The Big Data Murse
Before my rather unexpected decision to spend the summer studying data science at General Assembly, I had planned on starting nursing school this fall. The most fulfilling job of my life, which had originally led me to my decision to go into the healthcare field, was the summer I spent taking care of a developmentally delayed child with Type-I diabetes. I had to control his diet, monitor his blood sugar level, give him insulin shots, and constantly be on guard for other factors that might have an influence on his condition. The choice of switching careers was a big one, however, once I learned of the application of data science across so many parts of the healthcare industry, my decision was made. I was going to couple my interests and be a data scientist working in the healthcare field.
So when our teacher Matt announced an all-day hackathon (hack + marathon) making use of the famed NHANES data set, I was excited. The NHANES (National Health and Nutrition Examination Survey) data set is the gold standard in the medical field, it goes back to 1971, and participants fill out surveys on everything from socioeconomic status to lifestyle habits, as well as receive lab tests, dental examinations, and physiological tests. Because of the incredible length of the data, it allows us to view trends over time, something which is often lacking in data. It was also the first time that I had really worked with data that had any sort of medical element to it. Once my team and I downloaded the data-set we quickly realized that we would have to zone in on one particular problem that we wanted to solve or we would spend all eight hours just learning the layout of the dataset, which was incredibly detailed, and nonsensically labeled. I suggested to my team that we try to work with the diabetes information since I have slight subject matter knowledge.
We set our goal as determining which socioeconomic and health factors will be strong indicators if an individual will develop Type II Diabetes. Since most years of the data set didn’t include whether or not a person had Type I or Type II diabetes, and they are, for the purpose of what we wanted to study totally different, we decided to drop anyone who was diagnosed with diabetes before the age of 18, as that is usually indicative of Type I diabetes. We worked our way through the data science workflow, checking the integrity of our data, and looked for correlations between our many variables. We then built a logistic regression model determining how much of an impact the factors we chose would have on our outcomes. Since Type-II diabetes is largely due to the lifestyle choices of an individual, we kept in mind that many factors will have strong multicollinearity. If age is a determining factor in BMI and BMI is a factor in diabetes, placing both of these in your model will lead to issues, so we made interaction terms, which for the purpose of a model essentially combines the two factors, to account for those when we felt it was necessary.

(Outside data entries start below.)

Lemma popped_nkeys idx : ∀ rests, NoDup idx → (∀ i, i ∈ idx → ∃ d, rests !! i = Some d ∧ nonempty_data d = true) →
  nkeys rests = length idx + nkeys (popped tail idx rests).
Proof.
  induction idx as [|i idx IH]; intros rests Hnd Hh; [by rewrite popped_nil|].
  apply NoDup_cons in Hnd as [Hni Hnd]. destruct (Hh i) as ([|[k vs] d] & Hi & Hne); [left|done|].
  rewrite (popped_cons _ i idx rests _ Hi Hni). cbn [tail length].
  assert (nkeys rests = S (nkeys (<[i := d]> rests))) as ->.
  { unfold nkeys. by rewrite (bind_insert_perm keys_of rests i _ d [k] Hi). }
  rewrite (IH (<[i := d]> rests) Hnd); [lia|].
  intros j Hj. rewrite list_lookup_insert_ne by (by intros ->). apply Hh. by right.
Qed.

(** The keys that are written once [k] is done. *)
Definition with_key dk k pv : Data K V T R := dk ++ emit k (nonempty pv).

Lemma with_key_tuples dk k pv : tuples (with_key dk k pv) = tuples dk ++ prefix k (val_tups pv).
Proof. unfold with_key. rewrite tuples_app. destruct pv; [done|]. cbn [nonempty emit]. by rewrite tuples_cons, app_nil_r. Qed.

Lemma with_key_ok dk k pv : data_ok dk → (∀ k', k' ∈ dk.*1 → k' ≺ k) → vals_ok pv → data_ok (with_key dk k pv).
Proof.
  intros [Hs Hf] Hlt Hpv. unfold with_key. destruct pv as [|p pv]; [by rewrite app_nil_r|]. cbn [nonempty emit]. split.
  - apply keys_sorted_app. split_and!; [done|repeat constructor|]. intros k1 k2 Hk1 Hk2. cbn in Hk2.
    apply list_elem_of_singleton in Hk2 as ->. by apply Hlt.
  - rewrite fmap_app. apply Forall_app. split; [done|]. constructor; [|done]. by split.
Qed.

Lemma with_key_keys dk k pv k' : k' ∈ (with_key dk k pv).*1 → k' ∈ dk.*1 ∨ k' = k.
Proof. unfold with_key. rewrite fmap_app, elem_of_app. intros [|Hk]; [by left|right]. by apply emit_keys in Hk. Qed.

(** What is left behind a finished key. *)
Lemma after_key k dk pv idx rests i d : at_key_idx k rests idx → no_active k rests → (∀ k', k' ∈ dk.*1 → k' ≺ k) →
  rest_ok d → beyond k pv d → rests !! i = Some d →
  data_ok (if decide (i ∈ idx) then tail d else d)
  ∧ ∀ k1 k2, k1 ∈ (with_key dk k pv).*1 → k2 ∈ (if decide (i ∈ idx) then tail d else d).*1 → k1 ≺ k2.
Proof.
  intros Hidx Hna Hlt (Hs & Hv & He) Hbey Hd.
  assert (∀ d', data_ok d' → (∀ k2, k2 ∈ d'.*1 → k ≺ k2) →
    data_ok d' ∧ ∀ k1 k2, k1 ∈ (with_key dk k pv).*1 → k2 ∈ d'.*1 → k1 ≺ k2) as Hall.
  { intros d' Hok Hk. split; [done|]. intros k1 k2 [Hk1| ->]%with_key_keys Hk2; [|auto]. transitivity k; auto. }
  destruct (decide (i ∈ idx)) as [Hi|Hi].
  - apply Hidx in Hi as (d' & Hd' & Hk). rewrite Hd in Hd'. injection Hd' as <-.
    destruct (spent_head k d Hk (Hna i d Hd)) as (r & ->). apply keys_sorted_cons in Hs as [Hs Hk2]. apply Hall; [|done]. by split.
  - destruct d as [|[k' vs] r]; [by apply Hall; [split; constructor|intros ? ?%elem_of_nil]|].
    destruct Hbey as [[Hk Hne]|[-> _]].
    + apply Hall; [split; [done|]; constructor; [|done]; split; [by apply Forall_cons in Hv as [? _]|done]|].
      apply keys_sorted_cons in Hs as [_ Hr]. intros k2 [->|Hk2]%elem_of_cons; [done|]. transitivity k'; [done|by apply Hr].
    + destruct Hi. apply Hidx. by eexists.
Qed.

Our model determined race as a key factor in developing the disease. Relative to the group that our group was comparing to, being African American gave you 20 percent greater risk of developing diabetes. Similarly, being Native American put you at nearly twice as much risk of developing diabetes versus the group we were comparing to. I would guess that this is most likely due to a mixture of genetics, cultural habits, as well as socioeconomic factors. Houses with incomes below 35,000 dollars had a 25 percent greater likelihood of developing diabetes versus those making more than that. On the opposite side of the income scale, those making above 75,000 dollars had a 10 percent lower likelihood of developing it. I would hypothesize that this is most likely due to a wider variety of healthy eating options available to those families with more disposable income. An individual’s BMI being above thirty, which is the level that determines obesity, naturally had a huge impact on risk, nearly tripling a person’s risk versus those who were not obese. Hypertension together with age, as well as several other factors that are generally determined by a person’s eating and exercise habits, were determining factors as well.
It was really cool to have been able to quantify these things which I had always heard, by actually doing my own analysis on the data. To top it off our team won the hackathon, and nothing says victory like a free round of drinks on the instructors.